### Task objective
Every entry needs to be given again exactly as it reads.

### Data entries
·····
(** X3. One failing row aborts the whole batch: if [curve_fit] raises on a
    row of the filtered slice, [predict_future] raises and returns no array,
    and when the rows before it were fitted the exception is that row's. *)
Theorem predict_future_aborts {T : Tokens} {N : Numerics}
    (file : raw_table) (countries indicators : list string) (start_year end_year : Z)
    (data : PD.frame (string * string) Z) (i : nat) (e : exn) :
  filter_Methane_emission_data file countries indicators start_year end_year = Ok data ->
  i < length (PD.index data) ->
  curve_fit exp_growth (NP.arange (length (PD.cols data))) (PD.iloc data i) = Raise e ->
  (exists e', predict_future file countries indicators start_year end_year = Raise e') /\
  ((forall j, j < i ->
      exists a b pcov,
        curve_fit exp_growth (NP.arange (length (PD.cols data))) (PD.iloc data j)
        = Ok ([a; b], pcov)) ->
   predict_future file countries indicators start_year end_year = Raise e).
Proof.
  intros Hdata Hi Hfail. unfold predict_future. rewrite Hdata. cbn [bind].
  unfold fit_table. cbn [PD.shape fst snd].
  destruct (@fit_loop_first_failure N data e (length (PD.index data)) 0 i
              (NP.zeros (length (PD.index data)) (length (PD.cols data))))
    as [H1 H2]; [lia | exact Hfail |].
  split; [exact H1|]. intros Hbefore. apply H2. intros j Hj. apply Hbefore. lia.
Qed.
(** The [for i := 0; i < level; i++] loop of [printValues]. *)
Fixpoint printLevels (cfg : Config) (levelsEnded : list nat) (i k : nat) : M unit :=
  match k with
  | O => ret tt
  | S k' =>
      (if isEnded levelsEnded i then write (Repeat " " (IndentSize cfg + 1))
       else write (EdgeTypeLink cfg ++ Repeat " " (IndentSize cfg))) ;;
      printLevels cfg levelsEnded (S i) k'
  end.

(** [printValues(wr, level, levelsEnded, edge, node)]; [c] is the position
    of [node] in the heap. *)
Definition printValues (cfg : Config) (level : nat) (levelsEnded : list nat)
  (edge : string) (node : Node) (c : list Frame) : M unit :=
  printLevels cfg levelsEnded 0 level ;;
  v <- lift (renderValue cfg level node c) ;;
  if negb (is_nil (Meta node))
  then write (edge ++ " [" ++ fmt_v (Meta node) ++ "]  " ++ fmt_v v ++ nl)
  else write (edge ++ " " ++ fmt_v v ++ nl).

(** The loop of [printNodes(wr, level, levelsEnded, nodes)] over the [Nodes]
    of an owner [(pr, pm, pv)] at position [pctx]; [left] holds the nodes
    already visited (nearest first), and [rec level' E node c] is the call
    [printNodes(wr, level', E, node.Nodes)]. *)
Fixpoint printNodes_loop (cfg : Config)
  (rec : nat -> list nat -> Node -> list Frame -> M unit)
  (level : nat) (levelsEnded : list nat) (pr : bool) (pm pv : val)
  (pctx : list Frame) (left nodes : list Node) : M unit :=
  match nodes with
  | [] => ret tt
  | node :: rest =>
      (* i == len(nodes)-1 *)
      let last := match rest with [] => true | _ :: _ => false end in
      let levelsEnded' := if last then (levelsEnded ++ [level])%list else levelsEnded in
      let edge := if last then EdgeTypeEnd cfg else EdgeTypeMid cfg in
      let c := mkFrame pr pm pv left rest :: pctx in
      printValues cfg level levelsEnded' edge node c ;;
      (if (0 <? List.length (Nodes node))%nat then rec (S level) levelsEnded' node c
       else ret tt) ;;
      printNodes_loop cfg rec level levelsEnded' pr pm pv pctx (node :: left) rest
  end.

(** [printNodes(wr, level, levelsEnded, owner.Nodes)], [c] the position of
    [owner]. *)
Fixpoint printNodes (cfg : Config) (level : nat) (levelsEnded : list nat)
  (owner : Node) (c : list Frame) {struct owner} : M unit :=
  match owner with
  | mkNode r m v ns =>
      printNodes_loop cfg (fun l e k ck => printNodes cfg l e k ck) level levelsEnded
        r m v c [] ns
  end.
·····
### Final answer
(** X3. One failing row aborts the whole batch: if [curve_fit] raises on a
    row of the filtered slice, [predict_future] raises and returns no array,
    and when the rows before it were fitted the exception is that row's. *)
Theorem predict_future_aborts {T : Tokens} {N : Numerics}
    (file : raw_table) (countries indicators : list string) (start_year end_year : Z)
    (data : PD.frame (string * string) Z) (i : nat) (e : exn) :
  filter_Methane_emission_data file countries indicators start_year end_year = Ok data ->
  i < length (PD.index data) ->
  curve_fit exp_growth (NP.arange (length (PD.cols data))) (PD.iloc data i) = Raise e ->
  (exists e', predict_future file countries indicators start_year end_year = Raise e') /\
  ((forall j, j < i ->
      exists a b pcov,
        curve_fit exp_growth (NP.arange (length (PD.cols data))) (PD.iloc data j)
        = Ok ([a; b], pcov)) ->
   predict_future file countries indicators start_year end_year = Raise e).
Proof.
  intros Hdata Hi Hfail. unfold predict_future. rewrite Hdata. cbn [bind].
  unfold fit_table. cbn [PD.shape fst snd].
  destruct (@fit_loop_first_failure N data e (length (PD.index data)) 0 i
              (NP.zeros (length (PD.index data)) (length (PD.cols data))))
    as [H1 H2]; [lia | exact Hfail |].
  split; [exact H1|]. intros Hbefore. apply H2. intros j Hj. apply Hbefore. lia.
Qed.
(** The [for i := 0; i < level; i++] loop of [printValues]. *)
Fixpoint printLevels (cfg : Config) (levelsEnded : list nat) (i k : nat) : M unit :=
  match k with
  | O => ret tt
  | S k' =>
      (if isEnded levelsEnded i then write (Repeat " " (IndentSize cfg + 1))
       else write (EdgeTypeLink cfg ++ Repeat " " (IndentSize cfg))) ;;
      printLevels cfg levelsEnded (S i) k'
  end.

(** [printValues(wr, level, levelsEnded, edge, node)]; [c] is the position
    of [node] in the heap. *)
Definition printValues (cfg : Config) (level : nat) (levelsEnded : list nat)
  (edge : string) (node : Node) (c : list Frame) : M unit :=
  printLevels cfg levelsEnded 0 level ;;
  v <- lift (renderValue cfg level node c) ;;
  if negb (is_nil (Meta node))
  then write (edge ++ " [" ++ fmt_v (Meta node) ++ "]  " ++ fmt_v v ++ nl)
  else write (edge ++ " " ++ fmt_v v ++ nl).

(** The loop of [printNodes(wr, level, levelsEnded, nodes)] over the [Nodes]
    of an owner [(pr, pm, pv)] at position [pctx]; [left] holds the nodes
    already visited (nearest first), and [rec level' E node c] is the call
    [printNodes(wr, level', E, node.Nodes)]. *)
Fixpoint printNodes_loop (cfg : Config)
  (rec : nat -> list nat -> Node -> list Frame -> M unit)
  (level : nat) (levelsEnded : list nat) (pr : bool) (pm pv : val)
  (pctx : list Frame) (left nodes : list Node) : M unit :=
  match nodes with
  | [] => ret tt
  | node :: rest =>
      (* i == len(nodes)-1 *)
      let last := match rest with [] => true | _ :: _ => false end in
      let levelsEnded' := if last then (levelsEnded ++ [level])%list else levelsEnded in
      let edge := if last then EdgeTypeEnd cfg else EdgeTypeMid cfg in
      let c := mkFrame pr pm pv left rest :: pctx in
      printValues cfg level levelsEnded' edge node c ;;
      (if (0 <? List.length (Nodes node))%nat then rec (S level) levelsEnded' node c
       else ret tt) ;;
      printNodes_loop cfg rec level levelsEnded' pr pm pv pctx (node :: left) rest
  end.

(** [printNodes(wr, level, levelsEnded, owner.Nodes)], [c] the position of
    [owner]. *)
Fixpoint printNodes (cfg : Config) (level : nat) (levelsEnded : list nat)
  (owner : Node) (c : list Frame) {struct owner} : M unit :=
  match owner with
  | mkNode r m v ns =>
      printNodes_loop cfg (fun l e k ck => printNodes cfg l e k ck) level levelsEnded
        r m v c [] ns
  end.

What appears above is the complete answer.